• [Directions for this task]: Each line below from the one containing "cn_connector : ∃" through the one containing "intros Ht. unfold execute." is to be given again exactly, and no line outside that span.

• [Data shown]:
########################################

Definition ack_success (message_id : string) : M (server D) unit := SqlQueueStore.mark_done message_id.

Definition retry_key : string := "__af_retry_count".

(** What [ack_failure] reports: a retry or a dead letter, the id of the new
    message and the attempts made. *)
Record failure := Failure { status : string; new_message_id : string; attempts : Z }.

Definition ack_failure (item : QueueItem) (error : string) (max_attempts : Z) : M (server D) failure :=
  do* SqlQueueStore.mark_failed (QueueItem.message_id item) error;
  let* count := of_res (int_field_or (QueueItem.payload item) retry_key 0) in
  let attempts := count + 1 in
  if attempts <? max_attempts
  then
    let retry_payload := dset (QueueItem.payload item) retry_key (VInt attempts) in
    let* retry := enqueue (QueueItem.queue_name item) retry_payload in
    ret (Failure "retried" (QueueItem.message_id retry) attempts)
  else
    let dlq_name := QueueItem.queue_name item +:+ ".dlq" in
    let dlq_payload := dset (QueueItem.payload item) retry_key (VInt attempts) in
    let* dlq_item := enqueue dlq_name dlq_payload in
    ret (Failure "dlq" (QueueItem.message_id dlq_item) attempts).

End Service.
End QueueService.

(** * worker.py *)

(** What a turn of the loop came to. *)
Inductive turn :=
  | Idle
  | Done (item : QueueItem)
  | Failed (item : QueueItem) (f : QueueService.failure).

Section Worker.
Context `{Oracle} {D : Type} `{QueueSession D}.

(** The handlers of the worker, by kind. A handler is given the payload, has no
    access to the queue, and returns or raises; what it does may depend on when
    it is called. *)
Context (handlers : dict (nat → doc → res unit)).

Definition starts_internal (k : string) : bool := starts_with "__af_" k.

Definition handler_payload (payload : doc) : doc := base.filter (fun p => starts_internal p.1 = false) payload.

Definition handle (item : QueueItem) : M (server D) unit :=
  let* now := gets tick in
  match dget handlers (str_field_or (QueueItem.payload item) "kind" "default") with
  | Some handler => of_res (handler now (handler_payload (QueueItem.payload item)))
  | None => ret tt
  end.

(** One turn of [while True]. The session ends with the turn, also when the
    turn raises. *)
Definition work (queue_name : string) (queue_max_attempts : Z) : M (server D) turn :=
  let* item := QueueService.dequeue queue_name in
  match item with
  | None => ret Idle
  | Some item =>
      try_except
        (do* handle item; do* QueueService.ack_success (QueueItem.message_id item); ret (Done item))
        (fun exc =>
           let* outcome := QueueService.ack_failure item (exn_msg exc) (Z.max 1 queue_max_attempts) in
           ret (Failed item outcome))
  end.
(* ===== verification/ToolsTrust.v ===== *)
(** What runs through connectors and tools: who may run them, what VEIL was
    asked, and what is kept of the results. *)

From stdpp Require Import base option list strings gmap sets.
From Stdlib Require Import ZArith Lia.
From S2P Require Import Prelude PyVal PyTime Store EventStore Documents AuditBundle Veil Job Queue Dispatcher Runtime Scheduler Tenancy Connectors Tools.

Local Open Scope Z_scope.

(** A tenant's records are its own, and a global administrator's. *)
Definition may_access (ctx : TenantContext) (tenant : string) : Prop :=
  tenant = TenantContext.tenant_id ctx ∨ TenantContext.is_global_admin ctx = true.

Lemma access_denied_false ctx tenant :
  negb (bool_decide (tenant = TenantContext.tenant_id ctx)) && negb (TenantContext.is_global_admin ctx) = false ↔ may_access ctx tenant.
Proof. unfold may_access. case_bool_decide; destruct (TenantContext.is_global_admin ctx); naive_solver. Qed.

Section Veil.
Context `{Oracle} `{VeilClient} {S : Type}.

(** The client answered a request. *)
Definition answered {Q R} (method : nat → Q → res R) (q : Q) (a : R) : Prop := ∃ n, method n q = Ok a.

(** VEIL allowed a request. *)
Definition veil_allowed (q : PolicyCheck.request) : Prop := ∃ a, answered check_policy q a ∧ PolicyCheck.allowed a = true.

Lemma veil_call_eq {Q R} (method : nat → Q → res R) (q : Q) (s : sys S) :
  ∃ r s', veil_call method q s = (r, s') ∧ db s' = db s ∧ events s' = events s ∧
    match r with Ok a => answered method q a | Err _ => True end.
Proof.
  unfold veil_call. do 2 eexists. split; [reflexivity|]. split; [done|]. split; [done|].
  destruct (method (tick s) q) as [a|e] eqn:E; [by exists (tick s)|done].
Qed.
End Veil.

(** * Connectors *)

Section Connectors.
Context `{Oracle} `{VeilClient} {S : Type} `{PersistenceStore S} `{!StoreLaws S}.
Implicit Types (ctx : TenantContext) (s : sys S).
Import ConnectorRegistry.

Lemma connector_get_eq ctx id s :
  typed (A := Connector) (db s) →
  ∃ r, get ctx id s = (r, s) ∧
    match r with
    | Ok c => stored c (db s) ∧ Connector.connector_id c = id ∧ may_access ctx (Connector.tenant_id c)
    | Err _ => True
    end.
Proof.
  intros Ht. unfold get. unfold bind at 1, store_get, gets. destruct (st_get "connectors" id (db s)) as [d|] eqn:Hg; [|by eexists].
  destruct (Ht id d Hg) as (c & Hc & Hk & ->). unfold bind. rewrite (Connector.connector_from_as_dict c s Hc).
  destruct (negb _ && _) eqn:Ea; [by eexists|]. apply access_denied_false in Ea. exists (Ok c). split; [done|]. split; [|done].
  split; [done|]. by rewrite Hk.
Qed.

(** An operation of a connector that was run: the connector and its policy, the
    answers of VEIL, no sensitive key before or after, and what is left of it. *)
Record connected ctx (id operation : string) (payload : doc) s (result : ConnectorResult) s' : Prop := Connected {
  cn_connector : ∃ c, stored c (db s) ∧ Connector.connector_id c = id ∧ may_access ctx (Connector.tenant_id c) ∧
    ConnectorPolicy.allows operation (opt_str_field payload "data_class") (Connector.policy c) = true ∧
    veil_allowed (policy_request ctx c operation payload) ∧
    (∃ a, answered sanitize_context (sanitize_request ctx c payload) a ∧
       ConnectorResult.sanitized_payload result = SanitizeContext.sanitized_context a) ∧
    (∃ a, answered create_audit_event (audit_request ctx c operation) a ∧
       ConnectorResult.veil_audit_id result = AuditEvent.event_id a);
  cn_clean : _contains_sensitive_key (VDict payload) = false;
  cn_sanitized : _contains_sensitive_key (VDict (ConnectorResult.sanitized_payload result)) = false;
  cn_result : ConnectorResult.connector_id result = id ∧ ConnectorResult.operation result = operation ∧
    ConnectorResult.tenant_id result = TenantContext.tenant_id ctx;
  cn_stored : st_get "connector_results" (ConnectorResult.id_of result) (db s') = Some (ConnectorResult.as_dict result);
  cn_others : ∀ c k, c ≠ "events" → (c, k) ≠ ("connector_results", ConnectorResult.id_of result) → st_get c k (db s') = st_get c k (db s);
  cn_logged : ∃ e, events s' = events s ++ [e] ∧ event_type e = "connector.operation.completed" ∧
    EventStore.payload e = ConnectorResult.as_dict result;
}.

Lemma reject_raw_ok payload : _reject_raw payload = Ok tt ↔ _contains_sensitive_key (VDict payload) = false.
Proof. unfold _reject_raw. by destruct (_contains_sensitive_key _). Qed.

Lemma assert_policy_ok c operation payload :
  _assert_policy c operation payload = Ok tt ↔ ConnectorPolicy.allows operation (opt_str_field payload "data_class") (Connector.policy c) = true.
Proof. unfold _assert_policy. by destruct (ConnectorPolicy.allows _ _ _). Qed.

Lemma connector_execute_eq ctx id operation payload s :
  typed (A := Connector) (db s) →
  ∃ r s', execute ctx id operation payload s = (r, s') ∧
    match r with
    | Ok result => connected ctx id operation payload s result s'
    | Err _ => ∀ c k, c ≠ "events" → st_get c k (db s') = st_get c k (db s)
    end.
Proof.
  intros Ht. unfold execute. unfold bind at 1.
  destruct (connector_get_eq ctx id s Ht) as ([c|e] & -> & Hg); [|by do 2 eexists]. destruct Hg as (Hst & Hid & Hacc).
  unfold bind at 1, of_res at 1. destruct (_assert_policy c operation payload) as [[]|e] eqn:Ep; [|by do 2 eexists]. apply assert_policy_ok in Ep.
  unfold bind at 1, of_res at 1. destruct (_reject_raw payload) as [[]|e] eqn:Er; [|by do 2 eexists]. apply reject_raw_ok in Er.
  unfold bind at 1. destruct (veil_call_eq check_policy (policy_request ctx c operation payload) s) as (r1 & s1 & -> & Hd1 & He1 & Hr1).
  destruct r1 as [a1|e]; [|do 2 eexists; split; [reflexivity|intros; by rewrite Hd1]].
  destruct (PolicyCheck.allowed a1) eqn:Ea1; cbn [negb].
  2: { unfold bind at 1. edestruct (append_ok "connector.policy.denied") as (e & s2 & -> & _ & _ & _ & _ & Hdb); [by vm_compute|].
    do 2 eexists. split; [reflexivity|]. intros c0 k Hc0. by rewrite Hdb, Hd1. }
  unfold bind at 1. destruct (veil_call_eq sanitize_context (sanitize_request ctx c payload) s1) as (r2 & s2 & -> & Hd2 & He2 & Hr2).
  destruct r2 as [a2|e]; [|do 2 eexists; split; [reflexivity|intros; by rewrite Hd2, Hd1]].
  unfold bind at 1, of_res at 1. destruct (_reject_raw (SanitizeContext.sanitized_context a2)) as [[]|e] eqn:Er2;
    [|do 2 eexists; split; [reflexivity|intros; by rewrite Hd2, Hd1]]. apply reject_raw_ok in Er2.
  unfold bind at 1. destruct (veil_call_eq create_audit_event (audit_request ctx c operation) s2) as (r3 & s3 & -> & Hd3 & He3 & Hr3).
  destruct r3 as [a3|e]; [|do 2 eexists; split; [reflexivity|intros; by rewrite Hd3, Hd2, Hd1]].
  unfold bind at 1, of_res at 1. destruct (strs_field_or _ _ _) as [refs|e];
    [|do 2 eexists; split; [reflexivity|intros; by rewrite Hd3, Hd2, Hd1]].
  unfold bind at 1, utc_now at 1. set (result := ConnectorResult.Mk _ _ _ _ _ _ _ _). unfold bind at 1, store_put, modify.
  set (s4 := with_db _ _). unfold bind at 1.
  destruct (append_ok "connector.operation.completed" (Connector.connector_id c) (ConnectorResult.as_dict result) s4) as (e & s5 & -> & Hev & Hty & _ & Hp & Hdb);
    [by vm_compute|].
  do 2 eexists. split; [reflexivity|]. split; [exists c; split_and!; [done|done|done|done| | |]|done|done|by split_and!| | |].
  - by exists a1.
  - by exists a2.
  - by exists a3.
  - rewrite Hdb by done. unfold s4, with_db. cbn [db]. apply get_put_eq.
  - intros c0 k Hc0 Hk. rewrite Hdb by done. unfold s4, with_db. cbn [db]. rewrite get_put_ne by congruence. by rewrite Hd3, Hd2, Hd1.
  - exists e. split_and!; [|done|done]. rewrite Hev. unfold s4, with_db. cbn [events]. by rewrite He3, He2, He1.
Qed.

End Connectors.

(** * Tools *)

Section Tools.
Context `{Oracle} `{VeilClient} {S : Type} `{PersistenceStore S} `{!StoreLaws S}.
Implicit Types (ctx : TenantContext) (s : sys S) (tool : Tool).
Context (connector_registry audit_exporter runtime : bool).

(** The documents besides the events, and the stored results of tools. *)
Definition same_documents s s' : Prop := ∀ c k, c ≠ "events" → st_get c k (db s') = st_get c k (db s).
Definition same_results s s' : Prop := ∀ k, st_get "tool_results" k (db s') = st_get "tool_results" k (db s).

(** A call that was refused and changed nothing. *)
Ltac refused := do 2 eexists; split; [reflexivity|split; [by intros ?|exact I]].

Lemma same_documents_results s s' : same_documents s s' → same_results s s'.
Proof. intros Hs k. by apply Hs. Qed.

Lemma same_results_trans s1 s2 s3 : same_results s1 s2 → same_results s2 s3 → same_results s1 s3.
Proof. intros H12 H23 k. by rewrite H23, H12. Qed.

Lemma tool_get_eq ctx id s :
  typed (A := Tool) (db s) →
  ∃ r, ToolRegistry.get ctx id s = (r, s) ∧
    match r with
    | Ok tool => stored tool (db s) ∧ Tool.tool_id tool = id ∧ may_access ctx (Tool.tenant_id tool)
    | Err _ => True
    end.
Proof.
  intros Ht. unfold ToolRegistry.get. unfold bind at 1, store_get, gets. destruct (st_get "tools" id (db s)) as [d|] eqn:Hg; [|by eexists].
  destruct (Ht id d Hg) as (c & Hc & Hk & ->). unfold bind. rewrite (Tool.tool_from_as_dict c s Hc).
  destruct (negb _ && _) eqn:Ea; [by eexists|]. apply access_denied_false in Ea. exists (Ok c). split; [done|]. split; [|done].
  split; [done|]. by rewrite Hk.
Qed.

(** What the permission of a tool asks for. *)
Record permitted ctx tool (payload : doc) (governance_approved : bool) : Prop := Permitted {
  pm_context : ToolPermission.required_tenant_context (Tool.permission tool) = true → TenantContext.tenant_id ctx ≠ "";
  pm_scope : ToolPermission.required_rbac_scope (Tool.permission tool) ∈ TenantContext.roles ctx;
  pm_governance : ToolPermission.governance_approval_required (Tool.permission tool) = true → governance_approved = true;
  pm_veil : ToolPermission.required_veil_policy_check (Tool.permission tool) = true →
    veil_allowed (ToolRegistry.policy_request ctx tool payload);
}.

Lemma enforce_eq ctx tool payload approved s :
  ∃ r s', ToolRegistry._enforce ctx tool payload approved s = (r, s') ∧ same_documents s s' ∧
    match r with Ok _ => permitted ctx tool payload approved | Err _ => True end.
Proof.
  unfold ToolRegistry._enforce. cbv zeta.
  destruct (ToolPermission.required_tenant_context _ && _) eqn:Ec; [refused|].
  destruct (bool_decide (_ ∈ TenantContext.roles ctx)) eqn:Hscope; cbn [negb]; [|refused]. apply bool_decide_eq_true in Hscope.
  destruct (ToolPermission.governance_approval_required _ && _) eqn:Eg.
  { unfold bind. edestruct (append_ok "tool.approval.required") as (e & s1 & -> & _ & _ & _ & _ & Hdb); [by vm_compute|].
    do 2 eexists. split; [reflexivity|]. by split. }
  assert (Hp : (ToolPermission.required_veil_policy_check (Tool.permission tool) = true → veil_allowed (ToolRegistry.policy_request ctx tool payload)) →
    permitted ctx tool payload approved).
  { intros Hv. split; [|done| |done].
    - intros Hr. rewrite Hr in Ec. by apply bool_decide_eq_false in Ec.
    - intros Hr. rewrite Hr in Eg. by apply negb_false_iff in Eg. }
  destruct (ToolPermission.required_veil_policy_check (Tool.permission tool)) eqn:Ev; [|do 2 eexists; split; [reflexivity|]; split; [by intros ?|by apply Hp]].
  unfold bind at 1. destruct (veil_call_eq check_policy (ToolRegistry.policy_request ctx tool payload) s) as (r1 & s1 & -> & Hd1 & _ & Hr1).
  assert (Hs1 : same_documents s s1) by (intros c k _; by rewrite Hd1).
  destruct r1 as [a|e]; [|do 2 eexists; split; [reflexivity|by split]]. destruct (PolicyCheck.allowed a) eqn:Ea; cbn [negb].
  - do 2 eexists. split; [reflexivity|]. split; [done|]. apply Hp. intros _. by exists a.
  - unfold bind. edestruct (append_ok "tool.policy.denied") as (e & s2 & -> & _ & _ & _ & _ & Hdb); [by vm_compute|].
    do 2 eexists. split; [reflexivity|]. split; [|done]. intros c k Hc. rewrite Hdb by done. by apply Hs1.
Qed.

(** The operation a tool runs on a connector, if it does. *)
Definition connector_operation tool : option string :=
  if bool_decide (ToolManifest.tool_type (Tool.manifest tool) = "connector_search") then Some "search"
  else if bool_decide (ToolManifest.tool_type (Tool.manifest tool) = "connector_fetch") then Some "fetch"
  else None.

########################################

• [Exercise result]:
  cn_connector : ∃ c, stored c (db s) ∧ Connector.connector_id c = id ∧ may_access ctx (Connector.tenant_id c) ∧
    ConnectorPolicy.allows operation (opt_str_field payload "data_class") (Connector.policy c) = true ∧
    veil_allowed (policy_request ctx c operation payload) ∧
    (∃ a, answered sanitize_context (sanitize_request ctx c payload) a ∧
       ConnectorResult.sanitized_payload result = SanitizeContext.sanitized_context a) ∧
    (∃ a, answered create_audit_event (audit_request ctx c operation) a ∧
       ConnectorResult.veil_audit_id result = AuditEvent.event_id a);
  cn_clean : _contains_sensitive_key (VDict payload) = false;
  cn_sanitized : _contains_sensitive_key (VDict (ConnectorResult.sanitized_payload result)) = false;
  cn_result : ConnectorResult.connector_id result = id ∧ ConnectorResult.operation result = operation ∧
    ConnectorResult.tenant_id result = TenantContext.tenant_id ctx;
  cn_stored : st_get "connector_results" (ConnectorResult.id_of result) (db s') = Some (ConnectorResult.as_dict result);
  cn_others : ∀ c k, c ≠ "events" → (c, k) ≠ ("connector_results", ConnectorResult.id_of result) → st_get c k (db s') = st_get c k (db s);
  cn_logged : ∃ e, events s' = events s ++ [e] ∧ event_type e = "connector.operation.completed" ∧
    EventStore.payload e = ConnectorResult.as_dict result;
}.

Lemma reject_raw_ok payload : _reject_raw payload = Ok tt ↔ _contains_sensitive_key (VDict payload) = false.
Proof. unfold _reject_raw. by destruct (_contains_sensitive_key _). Qed.

Lemma assert_policy_ok c operation payload :
  _assert_policy c operation payload = Ok tt ↔ ConnectorPolicy.allows operation (opt_str_field payload "data_class") (Connector.policy c) = true.
Proof. unfold _assert_policy. by destruct (ConnectorPolicy.allows _ _ _). Qed.

Lemma connector_execute_eq ctx id operation payload s :
  typed (A := Connector) (db s) →
  ∃ r s', execute ctx id operation payload s = (r, s') ∧
    match r with
    | Ok result => connected ctx id operation payload s result s'
    | Err _ => ∀ c k, c ≠ "events" → st_get c k (db s') = st_get c k (db s)
    end.
Proof.
  intros Ht. unfold execute. unfold bind at 1.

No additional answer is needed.